Source records section start

Lemma prep_inv_symbol evs st s :
  prep_inv evs st → Z.of_nat (length evs) ≤ 2 ^ 33 →
  Z.of_nat (length (omap left_of evs)) < 2 ^ 32 → prep_inv (evs ++ [inl s]) (prep_step st (inl s)).
Proof.
  intros HI Hn Hs. pose proof (pi_len _ _ HI) as Hlen. cbn [prep_step].
  pose proof (intern_local_ok (sd_name s) (ps_terms st) (pi_terms _ _ HI) ltac:(lia)) as H1.
  destruct (intern_local (sd_name s) (ps_terms st)) as [name tl1]. destruct H1 as [He1 Hname].
  pose proof (extends_len _ _ _ He1) as Hl1.
  pose proof (intern_opt_ok (sd_lang_kind s) tl1 (proj1 He1) ltac:(lia)) as H2.
  destruct (intern_opt (sd_lang_kind s) tl1) as [kind tl2]. destruct H2 as [He2 Hkind].
  pose proof (extends_len _ _ _ He2) as Hl2.
  pose proof (intern_opt_ok (sd_owner s) tl2 (proj1 He2) ltac:(lia)) as H3.
  destruct (intern_opt (sd_owner s) tl2) as [owner tl3]. destruct H3 as [He3 Howner].
  pose proof (extends_len _ _ _ He3) as Hl3.
  pose proof (extends_trans _ _ _ _ _ He1 (extends_trans _ _ _ _ _ He2 He3)) as Hext.
  assert (omap left_of (evs ++ [inl s]) = omap left_of evs ++ [s]) as Hl by by rewrite omap_app.
  assert (omap right_of (evs ++ [inl s]) = omap right_of evs) as Hr by (rewrite omap_app; cbn; by rewrite app_nil_r).
  pose proof (Forall2_length _ _ _ (pi_syms _ _ HI)) as Hls. rewrite Hls in Hs.
  set (open := pop snd (start (sd_span s)) (ps_open st)).
  assert (Forall (λ p, 0 ≤ p.1 < Z.of_nat (length (ps_symbols st))) open) as Hopen
    by apply pop_Forall, HI.
  split; cbn [ps_terms ps_symbols ps_tokens ps_open]; rewrite ?Hl, ?Hr.
  - apply Hext.
  - rewrite length_app. cbn [length]. lia.
  - apply Forall2_app; [eapply Forall2_impl; [apply HI|]; intros ??; by eapply sym_rec_extends|].
    constructor; [|constructor]. split_and!; cbn; eauto using extends_term, extends_opt, extends_trans.
  - eapply Forall2_impl; [apply HI|]. intros ??. by eapply tok_rec_extends.
  - intros i r [Hi|[Hi [Hz <-]%list_lookup_singleton_Some]]%lookup_app_Some;
      [by eapply pi_sym_parents|]. cbn. eapply parent_below_mono; [by apply head_parent_below|lia].
  - eapply Forall_impl; [apply HI|]. intros x Hx. eapply parent_below_mono; [exact Hx|]. rewrite length_app. lia.
  - rewrite length_app. cbn [length]. constructor.
    + cbn. rewrite as_u32_id by (unfold u32; lia). lia.
    + eapply Forall_impl; [exact Hopen|]. intros p. simpl. lia.
Qed.

Lemma prep_inv_run evs :
  Z.of_nat (length (omap left_of evs)) ≤ 2 ^ 32 → Z.of_nat (length evs) ≤ 2 ^ 33 →
  prep_inv evs (foldl prep_step PrepState_new evs).
Proof.
  induction evs as [|e evs IH] using rev_ind; [intros; apply prep_inv_new|].
  rewrite omap_app, !length_app, foldl_snoc. intros Hs Hn.
  assert (prep_inv evs (foldl prep_step PrepState_new evs)) as HI by (apply IH; lia).
  destruct e as [s|t]; cbn in Hs, Hn.
  - apply prep_inv_symbol; [done|lia|lia].
  - apply prep_inv_token; [done|lia].
Qed.

(** ** The stream that is built *)

(** Sizes the format can hold. *)
Definition small_ex (ex : Extraction) : Prop :=
  Z.of_nat (length (ex_symbols ex)) ≤ 2 ^ 32 ∧ Z.of_nat (length (ex_tokens ex)) ≤ 2 ^ 32 ∧
  Forall (λ s, span_ok (sd_span s)) (ex_symbols ex) ∧ Forall (λ t, span_ok (td_span t)) (ex_tokens ex).
#[global] Instance small_ex_dec ex : Decision (small_ex ex).
Proof. unfold small_ex. apply _. Defined.

Lemma events_length ex : length (events ex) = (length (ex_symbols ex) + length (ex_tokens ex))%nat.
Proof.
  rewrite <- (Permutation_length (sort_by_perm (λ a b, sym_le (sd_span a) (sd_span b)) (ex_symbols ex))).
  rewrite <- (Permutation_length (sort_by_perm (λ a b, tok_le (td_span a) (td_span b)) (ex_tokens ex))).
  fold (sorted_symbols ex) (sorted_tokens ex). rewrite <- events_symbols, <- events_tokens.
  induction (events ex) as [|[s|t] l IH]; cbn; [done|..]; cbn in IH; lia.
Qed.

Lemma build_inv ex :
  small_ex ex → prep_inv (events ex) (foldl prep_step PrepState_new (events ex)).
Proof.
  intros (Hs & Ht & _). apply prep_inv_run.
  - rewrite events_symbols. unfold sorted_symbols. by rewrite (Permutation_length (sort_by_perm _ _)).
  - rewrite events_length. lia.
Qed.

Lemma opt_term_id terms i t : opt_term terms i t → Z.of_nat (length terms) < 2 ^ 64 → opt_id i.
Proof. intros [x y H|] Hl; [|done]. destruct (term_is_u64 _ _ _ H Hl) as [? ?]. simpl. mach. Qed.

Lemma build_wf ex : small_ex ex → wf_stream (vp_stream (V2Prep_build ex)).
Proof.
  intros Hsm. pose proof (build_inv ex Hsm) as HI. destruct Hsm as (Hs & Ht & Hss & Hts).
  unfold V2Prep_build. set (st := foldl prep_step PrepState_new (events ex)) in *. cbn [vp_stream].
  pose proof (pi_syms _ _ HI) as Hsym. pose proof (pi_toks _ _ HI) as Htok.
  rewrite events_symbols in Hsym. rewrite events_tokens in Htok.
  assert (Forall (λ s, span_ok (sd_span s)) (sorted_symbols ex)) as Hss'
    by (unfold sorted_symbols; by rewrite sort_by_perm).
  assert (Forall (λ t, span_ok (td_span t)) (sorted_tokens ex)) as Hts'
    by (unfold sorted_tokens; by rewrite sort_by_perm).
  pose proof (Forall2_length _ _ _ Hsym) as Hls. pose proof (Forall2_length _ _ _ Htok) as Hlt.
  unfold sorted_symbols in Hls. unfold sorted_tokens in Hlt.
  rewrite (Permutation_length (sort_by_perm _ _)) in Hls.
  rewrite (Permutation_length (sort_by_perm _ _)) in Hlt.
  assert (Z.of_nat (length (ps_terms st).1) < 2 ^ 64) as Hlen.
  { pose proof (pi_len _ _ HI). rewrite events_length in *. lia. }
  split_and!; cbn [st_symbols st_tokens]; [lia..| |].
  - apply Forall_forall. intros [i r] [_ Hi]%elem_of_enum_from. cbn in Hi |- *.
    rewrite Nat.sub_0_r in Hi. destruct (Forall2_lookup_r _ _ _ _ _ Hsym Hi) as (s & Hs' & Hr).
    destruct Hr as (Hn & _ & Hk & Ho & Hsp). rewrite Forall_lookup in Hss'.
    split_and!; [by eapply term_is_u64|by eapply opt_term_id|by eapply opt_term_id| |].
    + by eapply pi_sym_parents.
    + rewrite Hsp. by eapply Hss'.
  - apply Forall_forall. intros r Hr. pose proof (pi_tok_parents _ _ HI) as Hpp.
    rewrite Forall_forall in Hpp. apply list_elem_of_lookup in Hr as [i Hi].
    destruct (Forall2_lookup_r _ _ _ _ _ Htok Hi) as (t & Ht' & (Hn & _ & Hsp)).
    rewrite Forall_lookup in Hts'. split_and!; [by eapply term_is_u64| |].
    + apply Hpp. by eapply list_elem_of_lookup_2.
    + rewrite Hsp. by eapply Hts'.
Qed.

Lemma set_toks_recs terms (l : list SymbolDecl) k ranges :
  Forall2 (sym_rec terms) l k → length ranges = length k →
  Forall2 (sym_rec terms) l (zip_with set_toks k ranges).
Proof.
  intros H. revert ranges. induction H as [|s r l k Hr _ IH]; intros [|x ranges] Hl; try done.
  cbn. constructor; [done|]. apply IH. by injection Hl.
Qed.

Lemma build_decoded ex :
  small_ex ex →
  let p := V2Prep_build ex in
  ∃ s, decode (encode (vp_stream p)) = Ok s ∧ st_tokens s = st_tokens (vp_stream p) ∧
    Forall2 (sym_rec (vp_terms p)) (sorted_symbols ex) (st_symbols s) ∧
    Forall2 (tok_rec (vp_terms p)) (sorted_tokens ex) (st_tokens s) ∧ NoDup (vp_terms p).
Proof.
  intros Hsm p. pose proof (build_inv ex Hsm) as HI.
  exists (with_ranges (vp_stream p)). split; [by apply decode_encode_run, build_wf|].
  split; [done|]. pose proof (pi_syms _ _ HI) as Hs. pose proof (pi_toks _ _ HI) as Ht.
  rewrite events_symbols in Hs. rewrite events_tokens in Ht.
  split_and!; [|done|apply HI]. apply set_toks_recs; [done|]. apply compute_ranges_ok.
Qed.

(** Preparing a file loses nothing: the stream it builds is always
    accepted by the codec, and decoding it and looking the file-local term
    numbers up gives back the extraction's symbols and tokens (names, kinds,
    owners, texts, classes, spans), in span order. The term table has no
    duplicates. *)
Theorem prep_roundtrip ex :
  small_ex ex →
  let p := V2Prep_build ex in
  ∃ s, decode (encode (vp_stream p)) = Ok s ∧
    Forall2 (sym_rec (vp_terms p)) (sorted_symbols ex) (st_symbols s) ∧
    Forall2 (tok_rec (vp_terms p)) (sorted_tokens ex) (st_tokens s) ∧ NoDup (vp_terms p).
Proof. intros H p. destruct (build_decoded ex H) as (s & ? & _ & ?). by exists s. Qed.

(** ** Postings *)

(** The ordinals of the tokens with term [k]. *)
Definition ords_with (k : Z) (toks : list TokRec) : list Z :=
  (λ p : nat * TokRec, Z.of_nat p.1) <$> filter (λ p, t_term p.2 = k) (enumerate toks).

Lemma ords_with_snoc k toks t :
  ords_with k (toks ++ [t]) =
  ords_with k toks ++ (if decide (t_term t = k) then [Z.of_nat (length toks)] else []).
Proof.
  unfold ords_with, enumerate. rewrite enum_from_app, filter_app, fmap_app. f_equal.
  cbn [enum_from]. rewrite filter_cons. cbn. case_decide; done.
Qed.

Lemma ordinals_of_lookup toks k :
  ordinals_of toks !! k = if decide (ords_with k toks = []) then None else Some (ords_with k toks).
Proof.
  induction toks as [|t toks IH] using rev_ind; [done|].
  unfold ordinals_of, enumerate in *. rewrite enum_from_app, foldl_app, ords_with_snoc. cbn [enum_from foldl].
  set (m := foldl _ _ _) in *. cbn [length Nat.add] in *.
  destruct (decide (t_term t = k)) as [->|Hne].
  - rewrite lookup_insert_eq, IH. case_decide as H0; [rewrite H0; done|].
    rewrite decide_False; [done|]. intros [? ?]%app_nil. done.
  - rewrite lookup_insert_ne, app_nil_r by done. apply IH.
Qed.

Lemma ords_with_sorted k toks :
  StronglySorted Z.lt (ords_with k toks) ∧ Forall (λ o, 0 ≤ o < Z.of_nat (length toks)) (ords_with k toks).
Proof.
  induction toks as [|t toks [IHs IHb]] using rev_ind; [split; constructor|].
  rewrite ords_with_snoc, length_app. cbn [length]. split.
  - apply StronglySorted_app_2; [|done|case_decide; repeat constructor].
    intros a b Ha Hb. rewrite Forall_forall in IHb. specialize (IHb a Ha).
    case_decide; [apply list_elem_of_singleton in Hb as ->; lia|by apply not_elem_of_nil in Hb].
  - apply Forall_app. split; [eapply Forall_impl; [exact IHb|]; simpl; lia|].
    case_decide; repeat constructor; lia.
Qed.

Source records section end

#### [Exercise objective]
Starting with the line above that holds "pose proof (intern_opt_ok (sd_lang_kind" and stopping with the line that holds "pose proof (intern_opt_ok (sd_owner", reproduce each line exactly, omitting all other lines.

#### [Task result]
  pose proof (intern_opt_ok (sd_lang_kind s) tl1 (proj1 He1) ltac:(lia)) as H2.
  destruct (intern_opt (sd_lang_kind s) tl1) as [kind tl2]. destruct H2 as [He2 Hkind].
  pose proof (extends_len _ _ _ He2) as Hl2.
  pose proof (intern_opt_ok (sd_owner s) tl2 (proj1 He2) ltac:(lia)) as H3.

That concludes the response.